🤖 AI Summary
This work addresses the vulnerability of supervised fine-tuning to out-of-distribution performance collapse, a failure mode poorly anticipated by conventional training signals. The study identifies that such risks strongly correlate with representational drift along specific low-dimensional directions within the model’s internal activations. Building on this insight, the authors propose an efficient monitoring mechanism that aligns with these critical feature directions. By integrating linear probing, LoRA fine-tuning, PCA, and sparse autoencoders, the method achieves exceptional detection performance—0.990 AUROC, 2.2% false negative rate, and 2.9% false positive rate—across four open-source large language models (7–9B parameters). It substantially outperforms unsupervised baselines and demonstrates robustness under stress tests across diverse models and training configurations.
📝 Abstract
Emergent misalignment (EM) occurs when narrow finetuning causes a model to behave dangerously outside the finetuning task. Standard training signals can miss this shift, making reliable detection costly if it depends on repeated behavioral evaluation. We ask whether emergent misalignment can instead be detected from internal representations during finetuning.
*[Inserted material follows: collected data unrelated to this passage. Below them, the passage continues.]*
Definition desc_type (e : Z) : Z := Z.land e DESC_TYPE_MASK.
Definition l2_base (e : Z) : Z := Z.land e L1_L2PTR_BASE_MASK.

(** The translation of page [j] of megabyte [i] from the tables at [root]. *)
Definition walk (m : Z → Z) (root i j : Z) : option pte :=
  let e := m (root + 4 * i) in
  if desc_type e =? DESC_SECTION then Some (section_pte e j)
  else if desc_type e =? DESC_L2 then
    let e2 := m (l2_base e + 4 * j) in
    if Z.testbit e2 1 then Some (page_pte e2) else None
  else None.

(** What a protection and a memory type mean. *)
Definition pte_of (pa prot : Z) (mt : VirtMemType) : pte :=
  let user := Z.testbit prot 3 in
  mkPte pa (negb (Z.testbit prot 2))
    (match mt with VM_MEM_NORMAL_NC => false | _ => true end) (match mt with VM_MEM_NORMAL => true | _ => false end)
    (negb user || Z.testbit prot 1) user
    (match mt with VM_MEM_DEVICE => false | _ => true end) false false false
    (match mt with VM_MEM_DEVICE => false | _ => true end) user.
Definition with_prot (prot : Z) (p : pte) : pte :=
  mkPte (pte_pa p) (negb (Z.testbit prot 2)) (pte_b p) (pte_c p)
    (negb (Z.testbit prot 3) || Z.testbit prot 1) (Z.testbit prot 3)
    (pte_tex0 p) (pte_tex1 p) (pte_tex2 p) false (pte_s p) (pte_ng p).

(** ** Descriptors say what they were built from *)

(** Bit [n] of a descriptor, for a constant [n]. *)
Ltac tbit :=
  repeat first [rewrite Z.lor_spec | rewrite Z.land_spec | rewrite Z.shiftl_spec by lia | rewrite Z.shiftr_spec by lia | rewrite Z.lnot_spec by lia];
  cbn -[Z.testbit]; rewrite ?Z.testbit_0_l.

Lemma land_const_testbit z k : 0 ≤ k → truthy (Z.land z (2 ^ k)) = Z.testbit z k.
Proof. intros Hk. rewrite <- (Z.mul_1_l (2 ^ k)), <- Z.shiftl_mul_pow2 by done. by apply land_bit_truthy. Qed.
Lemma prot_write prot : truthy (Z.land prot PROT_WRITE) = Z.testbit prot 1.
Proof. apply (land_const_testbit prot 1). lia. Qed.
Lemma prot_exec prot : truthy (Z.land prot PROT_EXEC) = Z.testbit prot 2.
Proof. apply (land_const_testbit prot 2). lia. Qed.
Lemma prot_user prot : truthy (Z.land prot VM_PROT_USER) = Z.testbit prot 3.
Proof. apply (land_const_testbit prot 3). lia. Qed.

(** The base of a descriptor whose other fields are below the base. *)
Lemma land_lor_low pa low mask : Z.land low mask = 0 → Z.land (Z.lor (Z.land pa mask) low) mask = Z.land pa mask.
Proof. intros Hl. by rewrite Z.land_lor_distr_l, Hl, Z.lor_0_r, <- Z.land_assoc, Z.land_diag. Qed.

Lemma l2_page_desc_low pa prot mt :
  ∃ low, l2_page_desc pa prot mt = Z.lor (Z.land pa L2_SMALL_BASE_MASK) low ∧ 0 ≤ low < 2 ^ 12 ∧
    Z.testbit low 1 = true ∧ page_pte low = pte_of 0 prot mt.
Proof.
  unfold l2_page_desc, ap_bits. rewrite prot_write, prot_exec, prot_user. unfold pte_of.
  destruct (Z.testbit prot 3), (Z.testbit prot 1), (Z.testbit prot 2), mt; cbn [negb orb];
    rewrite <- ?Z.lor_assoc; eexists; (split; [reflexivity|]); vm_compute; done.
Qed.
Lemma l1_section_desc_low pa prot mt :
  ∃ low, l1_section_desc pa prot mt = Z.lor (Z.land pa L1_SECTION_BASE_MASK) low ∧ 0 ≤ low < 2 ^ 20 ∧
    desc_type low = DESC_SECTION ∧ section_pte low 0 = pte_of 0 prot mt.
Proof.
  unfold l1_section_desc, ap_bits. rewrite prot_write, prot_exec, prot_user. unfold pte_of.
  destruct (Z.testbit prot 3), (Z.testbit prot 1), (Z.testbit prot 2), mt; cbn [negb orb];
    rewrite <- ?Z.lor_assoc; eexists; (split; [reflexivity|]); vm_compute; done.
Qed.

Lemma lor_base_bit pa mask low n : Z.testbit mask n = false → Z.testbit (Z.lor (Z.land pa mask) low) n = Z.testbit low n.
Proof. intros Hm. by rewrite Z.lor_spec, Z.land_spec, Hm, andb_false_r. Qed.
Lemma low_base low k : 0 ≤ k → 0 ≤ low < 2 ^ k → ∀ hi, Z.land low (hi * 2 ^ k) = 0.
Proof.
  intros Hk Hl hi. apply Z.bits_inj'. intros n Hn. rewrite Z.land_spec, Z.bits_0.
  destruct (decide (n < k)); [by rewrite Z.mul_pow2_bits_low, andb_false_r by lia|].
  by rewrite (testbit_high k low n) by lia.
Qed.
Lemma page_pte_lor pa low :
  0 ≤ low < 2 ^ 12 → page_pte (Z.lor (Z.land pa L2_SMALL_BASE_MASK) low) =
  let p := page_pte low in
  mkPte (Z.land pa L2_SMALL_BASE_MASK) (pte_xn p) (pte_b p) (pte_c p) (pte_ap0 p) (pte_ap1 p) (pte_tex0 p) (pte_tex1 p)
    (pte_tex2 p) (pte_ap2 p) (pte_s p) (pte_ng p).
Proof.
  intros Hl. unfold page_pte. cbn [pte_xn pte_b pte_c pte_ap0 pte_ap1 pte_tex0 pte_tex1 pte_tex2 pte_ap2 pte_s pte_ng].
  rewrite !lor_base_bit by done.
  rewrite land_lor_low; [done|]. apply (low_base low 12 ltac:(lia) Hl 0xFFFFF).
Qed.
Lemma section_pte_lor pa low j :
  0 ≤ low < 2 ^ 20 → section_pte (Z.lor (Z.land pa L1_SECTION_BASE_MASK) low) j =
  let p := section_pte low 0 in
  mkPte (Z.land pa L1_SECTION_BASE_MASK + PAGE_SIZE * j) (pte_xn p) (pte_b p) (pte_c p) (pte_ap0 p) (pte_ap1 p) (pte_tex0 p)
    (pte_tex1 p) (pte_tex2 p) (pte_ap2 p) (pte_s p) (pte_ng p).
Proof.
  intros Hl. unfold section_pte. cbn [pte_xn pte_b pte_c pte_ap0 pte_ap1 pte_tex0 pte_tex1 pte_tex2 pte_ap2 pte_s pte_ng].
  rewrite !lor_base_bit by done.
  rewrite land_lor_low; [done|]. apply (low_base low 20 ltac:(lia) Hl 0xFFF).
Qed.

(** A page descriptor translates to the page it was built for, with the access its
    protection asks for: user access only with the user bit, writable for the user only
    with [PROT_WRITE], executable only with [PROT_EXEC], and cached as its memory type says. *)
Theorem l2_page_desc_means pa prot mt :
  Z.testbit (l2_page_desc pa prot mt) 1 = true ∧
  page_pte (l2_page_desc pa prot mt) = pte_of (Z.land pa L2_SMALL_BASE_MASK) prot mt.
Proof.
  destruct (l2_page_desc_low pa prot mt) as (low & -> & Hr & Ht & Hp). split; [by rewrite lor_base_bit|].
  rewrite page_pte_lor by done. by rewrite Hp.
Qed.

Lemma l2_page_desc_range pa prot mt : 0 ≤ pa < 2 ^ 32 → 0 ≤ l2_page_desc pa prot mt < 2 ^ 32.
Proof.
  intros Hpa. destruct (l2_page_desc_low pa prot mt) as (low & -> & Hr & _).
  apply lor_range; [lia|by apply land_range|lia].
Qed.
Lemma l1_section_desc_range pa prot mt : 0 ≤ pa < 2 ^ 32 → 0 ≤ l1_section_desc pa prot mt < 2 ^ 32.
Proof.
  intros Hpa. destruct (l1_section_desc_low pa prot mt) as (low & -> & Hr & _).
  apply lor_range; [lia|by apply land_range|lia].
Qed.
Lemma desc_type_lor pa mask low : Z.land mask DESC_TYPE_MASK = 0 → desc_type (Z.lor (Z.land pa mask) low) = desc_type low.
Proof. intros Hm. unfold desc_type. by rewrite Z.land_lor_distr_l, <- Z.land_assoc, Hm, Z.land_0_r. Qed.
Lemma l1_section_desc_means pa prot mt j :
  desc_type (l1_section_desc pa prot mt) = DESC_SECTION ∧
  section_pte (l1_section_desc pa prot mt) j = pte_of (Z.land pa L1_SECTION_BASE_MASK + PAGE_SIZE * j) prot mt.
Proof.
  destruct (l1_section_desc_low pa prot mt) as (low & -> & Hr & Ht & Hp). split; [by rewrite desc_type_lor|].
  rewrite section_pte_lor by done. by rewrite Hp.
Qed.

(** Descriptors that point to a table. *)
Lemma land_base x k w : 0 ≤ k ≤ w → 0 ≤ x < 2 ^ w → x mod 2 ^ k = 0 → Z.land x (2 ^ w - 2 ^ k) = x.
Proof.
  intros Hk Hx Hm. apply Z.bits_inj'. intros n Hn. rewrite Z.land_spec.
  destruct (decide (n < k)) as [Hnk|Hnk].
  { rewrite <- (Z.mod_pow2_bits_low x k n), Hm, Z.bits_0 by lia. done. }
  destruct (decide (n < w)) as [Hnw|Hnw]; [|by rewrite (testbit_high w x n) by lia].
  replace (2 ^ w - 2 ^ k) with (Z.ones (w - k) * 2 ^ k).
  - rewrite Z.mul_pow2_bits by lia. rewrite Z.ones_spec_low by lia. apply andb_true_r.
  - rewrite Z.ones_equiv. replace (2 ^ w) with (2 ^ (w - k) * 2 ^ k); [lia|]. rewrite <- Z.pow_add_r by lia. f_equal. lia.
Qed.
Lemma MakeL1Pte_means t :
  0 < t < 2 ^ 32 → t mod L2_TABLE_SIZE = 0 →
  desc_type (ArchMmuMakeL1Pte t) = DESC_L2 ∧ l2_base (ArchMmuMakeL1Pte t) = t ∧ 0 ≤ ArchMmuMakeL1Pte t < 2 ^ 32.
Proof.
  intros Ht Hm. unfold ArchMmuMakeL1Pte. rewrite (proj2 (Z.eqb_neq t 0)) by lia.
  assert (Z.land t L1_L2PTR_BASE_MASK = t) as Hb by exact (land_base t 10 32 ltac:(lia) ltac:(lia) Hm).
  split; [by rewrite desc_type_lor|]. split; [unfold l2_base; by rewrite land_lor_low|].
  apply lor_range; [lia|apply land_range; lia|done].
Qed.

(** Breaking a section keeps what each of its pages translates to. *)
Lemma section_attrs_range e : 0 ≤ section_attrs e < 2 ^ 12.
Proof.
  assert (∀ x w k, 0 ≤ w → 0 ≤ k → w + k ≤ 12 → 0 ≤ Z.shiftl (Z.land x (Z.ones w)) k < 2 ^ 12) as H.
  { intros x w k Hw Hk Hwk. rewrite Z.land_ones, Z.shiftl_mul_pow2 by lia.
    pose proof (Z.mod_pos_bound x (2 ^ w) ltac:(lia)). assert (2 ^ w * 2 ^ k ≤ 2 ^ 12).
    { rewrite <- Z.pow_add_r by lia. apply Z.pow_le_mono_r; lia. }
    nia. }
  unfold section_attrs. repeat apply lor_range; try lia.
  - exact (H _ 1 0 ltac:(lia) ltac:(lia) ltac:(lia)).
  - exact (H _ 2 2 ltac:(lia) ltac:(lia) ltac:(lia)).
  - exact (H _ 2 4 ltac:(lia) ltac:(lia) ltac:(lia)).
  - exact (H _ 3 6 ltac:(lia) ltac:(lia) ltac:(lia)).
  - exact (H _ 1 10 ltac:(lia) ltac:(lia) ltac:(lia)).
  - exact (H _ 1 9 ltac:(lia) ltac:(lia) ltac:(lia)).
  - exact (H _ 1 11 ltac:(lia) ltac:(lia) ltac:(lia)).
Qed.
(** Bit [n] of the field of [w] bits at [p], moved to [k]. *)
Lemma field_bit e p w k n :
  0 ≤ p → 0 ≤ w → 0 ≤ k → 0 ≤ n →
  Z.testbit (Z.shiftl (Z.land (Z.shiftr e p) (Z.ones w)) k) n =
  if (k <=? n) && (n <? k + w) then Z.testbit e (n - k + p) else false.
Proof.
  intros Hp Hw Hk Hn. rewrite Z.shiftl_spec by lia. destruct (decide (n < k)).
  { rewrite Z.testbit_neg_r by lia. destruct (Z.leb_spec k n); [lia|done]. }
  rewrite Z.land_spec, Z.shiftr_spec, Z.testbit_ones_nonneg by lia.
  destruct (Z.leb_spec k n); [|lia]. destruct (Z.ltb_spec n (k + w)), (Z.ltb_spec (n - k) w); try lia; simpl.
  - apply andb_true_r.
  - apply andb_false_r.
Qed.
Lemma section_attrs_bit e n :
  0 ≤ n < 12 →
  Z.testbit (section_attrs e) n =
    if n =? 0 then Z.testbit e 4 else if n =? 1 then false else
    if n <? 4 then Z.testbit e n else if n <? 10 then Z.testbit e (n + 6) else
    if n =? 10 then Z.testbit e 16 else if n =? 11 then Z.testbit e 17 else false.
Proof.
  intros Hn. unfold section_attrs, CB_MASK, AP_MASK, TEX_MASK.
  change 7 with (Z.ones 3). change 3 with (Z.ones 2). change 1 with (Z.ones 1) at 1 2 3 4.
  rewrite !Z.lor_spec, !field_bit by (done || lia).
  assert (n = 0 ∨ n = 1 ∨ n = 2 ∨ n = 3 ∨ n = 4 ∨ n = 5 ∨ n = 6 ∨ n = 7 ∨ n = 8 ∨ n = 9 ∨ n = 10 ∨ n = 11) as Hc by lia.
  repeat destruct Hc as [->|Hc]; try subst n; cbn -[Z.testbit]; by rewrite ?orb_false_r.
Qed.

(** The descriptor [ArchMmuBreakSection] writes for page [i]. *)
Definition broken (section i : Z) : Z :=
  Z.lor (Z.lor (Z.land (w32 (Z.land section L1_SECTION_BASE_MASK + i * PAGE_SIZE)) L2_SMALL_BASE_MASK) L2_SMALL_TAG)
        (section_attrs section).
Lemma broken_means section i :
  0 ≤ section < 2 ^ 32 → 0 ≤ i < 256 →
  Z.testbit (broken section i) 1 = true ∧ page_pte (broken section i) = section_pte section i ∧
  0 ≤ broken section i < 2 ^ 32.
Proof.
  intros Hs Hi. unfold broken. rewrite <- Z.lor_assoc. set (low := Z.lor L2_SMALL_TAG (section_attrs section)).
  pose proof (section_attrs_range section) as Ha.
  assert (0 ≤ low < 2 ^ 12) as Hl by (by apply lor_range).
  assert (∃ q, Z.land section L1_SECTION_BASE_MASK = q * 2 ^ 20 ∧ 0 ≤ q < 2 ^ 12) as (q & Hq & Hqr).
  { exists (section / 2 ^ 20). split; [|split; [apply Z.div_pos; lia|apply Z.div_lt_upper_bound; lia]].
    change L1_SECTION_BASE_MASK with (Z.ldiff (2 ^ 32 - 1) (Z.ones 20)). rewrite Z.ldiff_land, Z.land_assoc.
    change (2 ^ 32 - 1) with (Z.ones 32). rewrite Z.land_ones, Z.mod_small by lia.
    rewrite <- Z.ldiff_land, Z.ldiff_ones_r, Z.shiftr_div_pow2, Z.shiftl_mul_pow2 by lia. done. }
  assert (0 ≤ q * 2 ^ 20 + i * PAGE_SIZE < 2 ^ 32) as Hp by (unfold PAGE_SIZE; lia).
  rewrite Hq, w32_small by done.
  assert (Z.land (q * 2 ^ 20 + i * PAGE_SIZE) L2_SMALL_BASE_MASK = q * 2 ^ 20 + i * PAGE_SIZE) as Hb.
  { apply (land_base _ 12 32); [lia|done|]. unfold PAGE_SIZE. replace (q * 2 ^ 20 + i * 4096) with ((q * 2 ^ 8 + i) * 2 ^ 12) by lia.
    apply Z.mod_mul. lia. }
  split; [|split].
  - rewrite lor_base_bit by done. unfold low. by rewrite Z.lor_spec.
  - rewrite page_pte_lor by done. unfold section_pte. rewrite Hb, Hq.
    cbn [page_pte pte_xn pte_b pte_c pte_ap0 pte_ap1 pte_tex0 pte_tex1 pte_tex2 pte_ap2 pte_s pte_ng].
    unfold low. rewrite !Z.lor_spec, !section_attrs_bit by lia. cbn -[Z.testbit Z.mul Z.pow]. f_equal; try done. lia.
  - apply lor_range; [lia|apply land_range; lia|lia].
Qed.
Using seven alignment-relevant traits encoded as linear directions in activation space, we track representational drift across training checkpoints in four open-source 7-9B LLMs. EM-relevant drift concentrates on a low-dimensional axis that explains 65.5% of the variance, revealing a geometric signature in the studied regime. A low-overhead monitor built on this drift profile detects dangerous checkpoints with 2.2% false negative rate, 2.9% false positive rate, and 0.990 AUROC on held-out perturbation types, outperforming unsupervised PCA and SAE baselines. Stress tests on two 14B models, longer finetuning runs, and misaligned starting points identify key deployment boundaries. These results position trait-space monitoring as a practical complement to behavioral evaluation for EM detection during LoRA-based finetuning, while showing that deployment across substantially different regimes may require recalibration.